Donny Osmond was just five years old when he made his TV debut, was established by age seven and was nearly 13 when approached to record solo music.
But making it on his own terms wasn’t always easy.
The singer, who has returned to Las Vegas two years after the coronavirus put live music on hold, credited his determination to reinvent himself over the years — scandal-free — for helping him escape the child star curse.
"It is a curse when you hit it big as a little kid because everyone wants to keep you in that pigeonhole," the star told Fox News Digital. "And it’s really difficult to break out of it. Some people have been able to do it successfully. Look at Justin Bieber. He’s done an amazing job. However, he didn’t go through it easily either. He had some hard times breaking through that image.

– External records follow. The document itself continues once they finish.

(** * The Claude LLM adapter of the modular pipelines ([src/pipelines/claude.py])

    A shallow embedding of [ClaudeLLMAdapter] and the properties of its
    option merging, credential resolution, message construction, response
    normalisation and client-handle life cycle.

    Modelling conventions.
    - A Python [str] is a Rocq [string] read as a sequence of code points
      below 256; [is_space] is [str.isspace] on that range.
    - A Python [float] is an IEEE 754 binary64 value, [spec_float].
    - A [Dict[str, Any]] is a mutable object: the store maps references to
      [gmap string pyval], and the adapter and its callers hold references.
    - The Anthropic SDK is an environment: whether the package imported, and
      what [client.messages.create] answers.
    - [await loop.run_in_executor(...)] is taken as one sequential step. *)

From Stdlib Require Import ZArith String Ascii List Bool Lia.
From Stdlib Require Import Floats.SpecFloat.
From stdpp Require Import gmap strings list fin_maps.

Set Warnings "-register-all".
Local Open Scope string_scope.
Local Open Scope list_scope.

(** ** Python values *)

Inductive pyval :=
| VNone
| VBool (b : bool)
| VInt (z : Z)
| VFloat (f : spec_float)
| VStr (s : string)
| VList (l : list pyval)
| VDict (d : list (string * pyval)).

(** Truth value testing ([bool(v)]). *)
Definition truthy (v : pyval) : bool :=
  match v with
  | VNone => false
  | VBool b => b
  | VInt z => negb (z =? 0)%Z
  | VFloat (S754_zero _) => false
  | VFloat _ => true
  | VStr "" => false
  | VStr _ => true
  | VList [] => false
  | VList _ => true
  | VDict [] => false
  | VDict _ => true
  end.

(** [a or b] *)
Definition py_or (a b : pyval) : pyval := if truthy a then a else b.

(** The literals [0.6], [0.9] and [0.2] as binary64 values. *)
Definition float_0_6 : spec_float := S754_finite false 5404319552844595 (-53).
Definition float_0_9 : spec_float := S754_finite false 8106479329266893 (-53).
Definition float_0_2 : spec_float := S754_finite false 7205759403792794 (-55).

(** ** Dictionaries *)

Abbreviation dict := (gmap string pyval).

(** [d.get(k)] *)
Definition dict_get (d : dict) (k : string) : pyval := default VNone (d !! k).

"I decided long ago that I wasn’t going to do it with scandals, trickery or promotional campaigns," the 64-year-old reflected. "I was going to do it with my music, which is a really difficult way to do it. But it happened. And it took me 10 years. But I wanted the music to speak for itself. … It’s very difficult to break out of that teenybopper career. But thank goodness that through perseverance and a lot of support from my fan base, it happened. But it takes an awful lot of work to be accepted as an adult."
Throughout his career, Osmond has earned 33 gold records and sold over 100 million albums. In late 2021, he released his 65th album, "Start Again."
"I have gone through so many incarnations," said Osmond. "And every time one of those incarnations came to an end, you start again. I had to keep reinventing myself. We all start again many times in our lives."
Osmond’s career further skyrocketed as he grew in the public eye during his three-year run alongside his sister Marie Osmond on the TV variety show "Donny & Marie." But when the series ended in 1979, the teens who once idolized him disappeared. And the Osmond family struggled after losing much of their fortune to bad investments.
"When I was told I was a has-been at 21, I said, ‘I’m not accepting that. There’s no way I’m going to accept that. I will fight so hard to be back in the business,’" said Osmond. "The truth is, without trying to sound cliché, I love what I do. I love getting on stage. I love singing and entertaining. To me, yes, it’s a job and I work hard at it, but there’s something about the magic of show business.
"There’s something about that curtain going up, the lights hitting you, the band going and the fans cheering. But I also want to rebuild my way. People will always give you advice on how you should do things, and not all of it is good. That's why it was so important for me to stick with what I truly believed in."
Osmond credited the support of his family, including his sister Marie, 62, as he managed adulthood as an artist. In 2019, he and Marie ended their Las Vegas residency after an unexpected 11-year run.
"Marie was a huge part of my career," he said. "The ‘Donny & Marie’ thing came together when I was about 16. So it was a very, very important part of my life. But everybody’s got an arc to their career. Reinvention is vitally important to sustaining a long career. Marie was able to help me reinvent myself even with the ‘Donny & Marie’ brand. Family is absolutely the most important thing to me. It comes before fame. When the curtain comes down — and it will come down — what else do you have?"
Osmond has been happily married to his wife Debbie for more than 40 years. They share five sons and 12 grandchildren.